Every display_step the summary of fit statistics is printed out. It displays the total loss function value and contributions to it from energy, forces and other regularizations parameters. In addition to RMSE, mean-absolute error (MAE) and maximum absolute error (MAX_AE) are also printed.

Using fitted potential#

Fitted potential can be used for calculations both in LAMMPS as well as within python/ASE.

LAMMPS#

Using potential with LAMMPS requires its conversion into YACE format with command

pace_yaml2yace output_potential.yaml

that will generate output_potential.yace file, which you could use in LAMMPS input file

## in.lammps

pair_style  pace 
pair_coeff  * * output_potential.yace Al Ni

See more details on pair_style pace

LAMMPS compilation:#

You could get the supported version of LAMMPS from GitHub repository

Build with make#

Follow LAMMPS installation instructions

  1. Go to lammps/src folder
  2. Compile the ML-PACE library by running make lib-pace args="-b"
  3. Include ML-PACE in the compilation by running make yes-ml-pace
  4. Compile lammps as usual, i.e. make serial or make mpi.
Build with cmake#
  1. Create build directory and go there with
cd lammps
mkdir build
cd build
  1. Configure the lammps build with
cmake -DCMAKE_BUILD_TYPE=Release -DPKG_ML-PACE=ON ../cmake 

or

cmake -DCMAKE_BUILD_TYPE=Release -D BUILD_MPI=ON -DPKG_ML-PACE=ON ../cmake

For more information see here.

  1. Build LAMMPS using cmake --build . or make

Please note, that there is a KOKKOS implementation of PACE for LAMMPS as pair_style pace/kk, but you need to compile LAMMPS with this support, see official documentation here.
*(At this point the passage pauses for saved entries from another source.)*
(** U+FFFD, the replacement character, in UTF-8. *)
Definition replacement : string := EncodeRune 0xFFFD.

End Utf8.

(** ** Byte-string helpers *)

Module Bytes.

Definition quote : ascii := "034"%char.
Definition backslash : ascii := "\"%char.

Definition is_digit (c : ascii) : bool := Utf8.in_range 48 57 c.

Definition digit_val (c : ascii) : Z := Z.of_N (Utf8.byte c) - 48.

Definition digit_chr (d : Z) : ascii := ascii_of_N (Z.to_N (48 + d)).

(** The longest prefix of decimal digits, and what follows it. *)
Fixpoint span_digits (s : string) : string * string :=
  match s with
  | String c r =>
    if is_digit c then let '(ds, rest) := span_digits r in (String c ds, rest)
    else (EmptyString, s)
  | EmptyString => (EmptyString, EmptyString)
  end.

Fixpoint all_digits (s : string) : bool :=
  match s with
  | EmptyString => true
  | String c r => is_digit c && all_digits r
  end.

(** The number a string of decimal digits denotes, most significant
    digit first. *)
Fixpoint digits_val_acc (acc : Z) (s : string) : Z :=
  match s with
  | EmptyString => acc
  | String c r => digits_val_acc (10 * acc + digit_val c) r
  end.

Definition digits_val (s : string) : Z := digits_val_acc 0 s.

(** The [n] low decimal digits of [v], zero padded. *)
Fixpoint fixed_digits (n : nat) (v : Z) : string :=
  match n with
  | O => EmptyString
  | S n' => fixed_digits n' (v / 10) +:+ String (digit_chr (v mod 10)) EmptyString
  end.

Fixpoint strip_zeros (s : string) : string :=
  match s with
  | String c r => if Ascii.eqb c "0" then strip_zeros r else s
  | EmptyString => EmptyString
  end.

(** [v >= 0] in decimal without padding ([strconv.Itoa] on a natural
    number): enough digits are produced, then the leading zeros go. *)
Definition decimal (v : Z) : string :=
  match strip_zeros (fixed_digits (S (Z.to_nat (Z.log2 v))) v) with
  | EmptyString => "0"
  | s => s
  end.

Fixpoint repeat_chr (c : ascii) (n : nat) : string :=
  match n with O => EmptyString | S n' => String c (repeat_chr c n') end.

Fixpoint take (n : nat) (s : string) : string :=
  match n, s with
  | S n', String c r => String c (take n' r)
  | _, _ => EmptyString
  end.

Fixpoint drop (n : nat) (s : string) : string :=
  match n, s with
  | S n', String _ r => drop n' r
  | _, _ => s
  end.

Fixpoint rev_acc (acc s : string) : string :=
  match s with
  | EmptyString => acc
  | String c r => rev_acc (String c acc) r
  end.

Definition rev (s : string) : string := rev_acc EmptyString s.

(** [strings.HasPrefix], returning what follows the prefix. *)
Fixpoint strip_prefix (p s : string) : option string :=
  match p, s with
  | EmptyString, _ => Some s
  | String a p', String b s' => if Ascii.eqb a b then strip_prefix p' s' else None
  | String _ _, EmptyString => None
  end.

Definition HasPrefix (s p : string) : bool :=
  match strip_prefix p s with Some _ => true | None => false end.

Fixpoint concat (sep : string) (l : list string) : string :=
  match l with
  | [] => EmptyString
  | [x] => x
  | x :: rest => x +:+ sep +:+ concat sep rest
  end.

End Bytes.

(** ** JSON text, after Go's [encoding/json]

    [Json.appendString] and [Json.unquote] follow [appendString] (with HTML
    escaping, as [json.Marshal] sets it) and [unquoteBytes]; the parser
    follows the grammar of the package's scanner ([checkValid]), including
    its nesting limit. *)

Module Json.
Import Utf8 Bytes.

Definition hex_chr (n : N) : ascii :=
  (if n <? 10 then ascii_of_N (48 + n) else ascii_of_N (87 + n))%N.

Definition hex_val (c : ascii) : option N :=
  (if in_range 48 57 c then Some (byte c - 48)
   else if in_range 97 102 c then Some (byte c - 87)
   else if in_range 65 70 c then Some (byte c - 55)
   else None)%N.

(** How [appendString] writes one byte below 0x80. *)
Definition escape_ascii (c : ascii) : string :=
  if Ascii.eqb c quote || Ascii.eqb c backslash then String backslash (String c EmptyString)
  else if Ascii.eqb c "008" then String backslash "b"
  else if Ascii.eqb c "012" then String backslash "f"
  else if Ascii.eqb c "010" then String backslash "n"
  else if Ascii.eqb c "013" then String backslash "r"
  else if Ascii.eqb c "009" then String backslash "t"
  else if (byte c <? 32)%N || Ascii.eqb c "<" || Ascii.eqb c ">" || Ascii.eqb c "&" then
    String backslash
      (String "u" (String "0" (String "0"
         (String (hex_chr (byte c / 16)) (String (hex_chr (byte c mod 16)) EmptyString)))))
  else String c EmptyString.

(** U+2028 and U+2029 are E2 80 A8 and E2 80 A9. *)
Definition line_separator (s : string) : option ascii :=
  match s with
  | String c0 (String c1 (String c2 _)) =>
    if (byte c0 =? 0xE2)%N && (byte c1 =? 0x80)%N then
      if (byte c2 =? 0xA8)%N then Some "8"%char
      else if (byte c2 =? 0xA9)%N then Some "9"%char
      else None
    else None
  | _ => None
  end.

(** The body [appendString] writes between the quotes.  [k] bytes of the
    current rune are still to be handled: copied when [keep], passed over
    otherwise. *)
Fixpoint appendString_from (keep : bool) (k : nat) (s : string) : string :=
  match s with
  | EmptyString => EmptyString
  | String c r =>
    match k with
    | S k' =>
      if keep then String c (appendString_from keep k' r)
      else appendString_from keep k' r
    | O =>
      if (byte c <? 0x80)%N then escape_ascii c +:+ appendString_from true 0 r
      else
        match rune_width s with
        | None => String backslash "ufffd" +:+ appendString_from true 0 r
        | Some n =>
          match line_separator s with
          | Some d =>
            String backslash "u202" +:+ String d (appendString_from false (Nat.pred n) r)
          | None => String c (appendString_from true (Nat.pred n) r)
          end
        end
    end
  end.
This implementation allows to run calculations on GPU which give the speedup of up to x100 on modern GPU architectures in comparison to single-core CPU. In that case you should modify LAMMPS input script as

## in.lammps

pair_style  pace product 
pair_coeff  * * output_potential.yace Al Ni

ASE#

Python interface of the ACE potential is realized via ASE calculator:

from ase.build import bulk
from pyace import PyACECalculator

# Create simple ASE atoms structure
atoms = bulk('Al', cubic=True)

# Create calculator
calc = PyACECalculator('output_potential.yaml')

# Attach it to the Atmos
atoms.set_calculator(calc)

# Evaluate properties
energy = atoms.get_potential_energy()
forces = atoms.get_forces()

# Check more properties
calc.results

More examples#

Please, find more examples in python-ace/examples folder and subfolders.